Schlauchlining unter enorm schwierigen Rahmenbedingungen ausgeführt

Kanal- und Verbautechnik

Ein technisch herausforderndes Schadensbild bot sich den Sanierungsexperten im Sammler Jensendamm.

Kanal- und Verbautechnik

Einzug eines GFK-Schlauchliners des Alpha-Liner-Systems.

Kiel (ABZ). – Der Regenwassersammler 800/1200 unter dem Jensendamm in der Kieler Innenstadt war 2015 aufgrund schwerer statischer Schäden ein akuter Sanierungsfall des höchsten Schwierigkeitsgrades. Die Rohrsanierung Jensen GmbH & Co. KG aus Bordesholm sanierte das Beton-Eiprofil durch Einbau eines mit UV-Licht ausgehärteten GFK-Schlauchliners in einem Projekt, das sowohl wegen des Schadensbildes als auch aufgrund der komplizierten Rahmenbedingungen extreme Anforderungen stellte.

Ein stark geschädigter, begehbarer Betonkanal tief im Grundwasser auf einer äußerst sensiblen Trasse im Kern einer Großstadt – das beschreibt eigentlich alles, was ein rundum "spannendes" Kanalsanierungsprojekt mitbringen muss. Vollständig gegeben waren diese Voraussetzungen 2015 im Falle des Regenwassersammlers unter dem Jensendamm in Kiel. Das ca. 100 Jahre alte Beton-Eiprofil 800/1200 entwässert große Teile der Kieler City. Da das Bauwerk dem Ufer des "Kleinen Kiel", einem Gewässer im größten innerstädtischen Naherholungsgebiet der Landeshauptstadt, unmittelbar folgt, steht dauerhaft Grundwasserdruck bis weit über Rohrscheitel auf dem Sammler. Hinzu kommt, dass der Kleine Kiel über den Bootshafen mit den wechselnden Wasserständen in der Kieler Förde kommuniziert. Massiver Fremdwassereintritt auf voller Länge des Sammlers und sehr hohe statische Dauerlasten gehörten zu den Anlässen bzw. Randbedingungen der Sanierungsplanung. Ein offenes Großbauvorhaben mitten in der City bzw. in der wichtigsten Innerstädtischen Grünzone galt es dabei unbedingt zu vermeiden.

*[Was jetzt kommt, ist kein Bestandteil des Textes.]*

(* ===== verification/Session.v ===== *)
(** One client and its connection to the server, together: the client's two tasks
    ([link/src/client.rs]), the server's main loop for the connection ([link/src/server.rs])
    and the user's handler there, which may send anything to the peer.

    Between them the link keeps packets whole and in order ([EndToEnd]): it is a queue each
    way. Upwards it is what the client handed to its transport, of which the server has taken
    some; downwards it is what the server's side handed to its own, of which the client has
    taken some. *)

From Stdlib Require Import ZArith Lia Strings.Byte.
From stdpp Require Import base list strings gmap.
From S2P Require Import Prelude Deku Protos Packets Channel Config Client Server.

Record session (R PT IT QT : Type) : Type := mk_session {
  se_client : client_state R PT IT;
  se_server : main_state QT;
  se_taken : nat;
  se_down : list Packet;
  se_seen : nat
}.
Arguments mk_session {R PT IT QT}.
Arguments se_client {R PT IT QT}.
Arguments se_server {R PT IT QT}.
Arguments se_taken {R PT IT QT}.
Arguments se_down {R PT IT QT}.
Arguments se_seen {R PT IT QT}.

Inductive session_event (R : Type) : Type :=
(** a turn of a task of the client ([None]: the consumer task), not a packet from the peer *)
| SeClient (e : option (data_event R))
(** the server's main loop takes the client's next packet *)
| SeUp (now : Z)
(** its ticker, the exit signal, the end of the connection *)
| SeServer (e : main_event)
(** the user's handler sends a packet *)
| SeHandler (packet : Packet)
(** the client takes the server's next packet *)
| SeDown (now unix : Z).
Arguments SeClient {R}.
Arguments SeUp {R}.
Arguments SeServer {R}.
Arguments SeHandler {R}.
Arguments SeDown {R}.

Inductive session_end : Type :=
| ClientEnd (e : data_exit)
| ServerEnd (e : main_error).

Definition new_replies (n : nat) (acts : list main_action) : list Packet :=
  omap (fun a => match a with SendPeer p => Some p | _ => None end) (drop n acts).

Section Session.
Context {R PT IT QT : Type} `{TrySender PT Packet} `{!Sender IT Packet}.
Context `{Sender QT Packet, !TrySender QT Packet}.
Context `{!Message AuthRequest, !Message SubscribeRequest, !Message Heartbeat,
  !Message LinkError}.
Context (conf : LinkClientConfig) (srv : HealthyConfig) (conn : nat) (peer_addr : string).
Context (on_auth : Z -> AuthInfo -> bool).

Abbreviation Se := (session R PT IT QT).
Abbreviation SeM := (SM Se session_end unit).

Definition client_turn (e : option (data_event R)) : SeM := fun s =>
  let r := link_step conf e (se_client s) in
  (mk_session r.1 (se_server s) (se_taken s) (se_down s) (se_seen s),
   match r.2 with Ok a => Ok a | Err e => Err (ClientEnd e) | Panic => Panic end).

Definition server_turn (e : main_event) : SeM := fun s =>
  let n := length (main_acts (se_server s)) in
  let r := main_step srv conn peer_addr on_auth e (se_server s) in
  (mk_session (se_client s) r.1 (se_taken s) (se_down s ++ new_replies n (main_acts r.1))
     (se_seen s),
   match r.2 with Ok a => Ok a | Err e => Err (ServerEnd e) | Panic => Panic end).

Definition session_step (e : session_event R) : SeM :=
  match e with
  | SeClient (Some (Recv _ _ _)) => mret tt
  | SeClient e => client_turn e
  | SeUp now => fun s =>
      match accepted (inner_request_tx (se_client s)) !! se_taken s with
      | Some p =>
          server_turn (RecvPacket p now)
            (mk_session (se_client s) (se_server s) (S (se_taken s)) (se_down s) (se_seen s))
      | None => (s, Ok tt)
      end
  | SeServer (RecvPacket _ _) => mret tt
  | SeServer e => server_turn e
  | SeHandler packet => smodify (fun s =>
      mk_session (se_client s) (se_server s) (se_taken s) (se_down s ++ [packet]) (se_seen s))
  | SeDown now unix => fun s =>
      match se_down s !! se_seen s with
      | Some p =>
          client_turn (Some (Recv p now unix))
            (mk_session (se_client s) (se_server s) (se_taken s) (se_down s) (S (se_seen s)))
      | None => (s, Ok tt)
      end
  end.

Definition session_run : list (session_event R) -> SeM := sfor session_step.

(** A new connection of a client that may have had others, and its main loop. *)
Definition session_init (c : connection R IT) (id : Z) (s : client_state R PT IT) (now : Z)
    (tx : QT) : Se :=
  mk_session
    (start_conn c (new_auth id (username conf) (conf_password conf) (conf_client_name conf)) s)
    (main_init peer_addr now tx) 0 [] 0.

End Session.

Das Schadensbild in der Sanierungsstrecke am Kleinen Kiel war mit Deformationen bis zu 17 % der Nennweite "hart am Limit" und entsprach der Definition eines Altrohrzustands III nach DWA M 143-2: Als Gesamtsystem "Altrohr-Boden" eben noch tragfähig und damit also noch grabenlos sanierbar. An die Schlauchliner-Technologie, für die sich die Planer wegen der deformationsbedingten Nennweiten-Differenzen und der strikt grabenlosen Einbautechnik als Sanierungslösung entschieden, wurden entsprechend hohe Anforderungen in puncto Standsicherheit gestellt. In der Ausschreibung wurden angesichts dieser Vorgaben GFK-Liner gefordert, gleichwohl jedoch Nadelfilz-Systeme als Nebenangebot zugelassen waren. Die statische Auslegung der einzubauenden Liner wurde in der Ausschreibung, nach Materialgruppen differenziert, exakt vorgegeben.

Eine sehr schwierige Randbedingung beim Liner-Einbau war eine ausreichende Trockenlegung der Sanierungsabschnitte trotz des ständigen, nicht völlig einzudämmenden Grundwasserzuflusses auf der gesamten Strecke. Dieses erforderte eine flächendeckende leistungsstarke Wasserhaltung für den Trockenwetterfall im Bereich der gesamten Innenstadt; nur bei Trockenwetter konnte in diesem zentralen Niederschlagswasser-Sammler überhaupt saniert werden und dann auch nur in knapp definierten Zeitfenstern.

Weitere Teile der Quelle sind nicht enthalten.